## Data provided
Lemma collect_matches_incl (cats : list (string * list string)) (t x : string)
  (acc acc' : list string) :
  incl acc acc' ->
  incl (collect_matches cats t acc) (collect_matches cats (t ++ x) acc').
Proof.
  revert acc acc'; induction cats as [|[cat kws] cs IH]; intros acc acc' Hinc; [exact Hinc|].
  simpl. apply IH.
  destruct (keyword_hit kws t) eqn:E.
  - rewrite (keyword_hit_app _ _ _ E). intros y Hy. apply in_app_or in Hy as [Hy|Hy];
      apply in_or_app; [left; apply Hinc, Hy | right; exact Hy].
  - destruct (keyword_hit kws (t ++ x)); [|exact Hinc].
    intros y Hy. apply in_or_app. left. apply Hinc, Hy.
Qed.

(** X15: the countdown of the electronic-submission status (shown when
    March 2 is at most 30 days away) covers February and March 1, and
    January 31 only in common years: in a leap year March 2 is then 31 days
    away. *)
Theorem electronic_countdown_days (d : date) (Hd : valid_date d) :
  electronic_countdown d =
  (Z.eqb (month d) 2 || (Z.eqb (month d) 3 && Z.eqb (day d) 1)
   || (Z.eqb (month d) 1 && Z.eqb (day d) 31 && negb (is_leap (year d)))).
Proof.
  destruct d as [y m dd]. unfold valid_date in Hd. simpl in *.
  destruct Hd as [Hy [Hm Hdd]].
  unfold electronic_countdown, date_lt, date_sub, toordinal. simpl.
  assert (Hcase : m = 1%Z \/ m = 2%Z \/ m = 3%Z \/ m = 4%Z \/ m = 5%Z \/ m = 6%Z
               \/ m = 7%Z \/ m = 8%Z \/ m = 9%Z \/ m = 10%Z \/ m = 11%Z \/ m = 12%Z) by lia.
  unfold days_in_month, days_before_month in *.
  destruct Hcase as [->|[->|[->|[->|[->|[->|[->|[->|[->|[->|[->| ->]]]]]]]]]]];
    simpl in *; destruct (is_leap y); simpl in *; zcases.
Qed.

## Task details
From the data above, gather every line that includes the word "exact".

## Written answer
  revert acc acc'; induction cats as [|[cat kws] cs IH]; intros acc acc' Hinc; [exact Hinc|].
      apply in_or_app; [left; apply Hinc, Hy | right; exact Hy].
  - destruct (keyword_hit kws (t ++ x)); [|exact Hinc].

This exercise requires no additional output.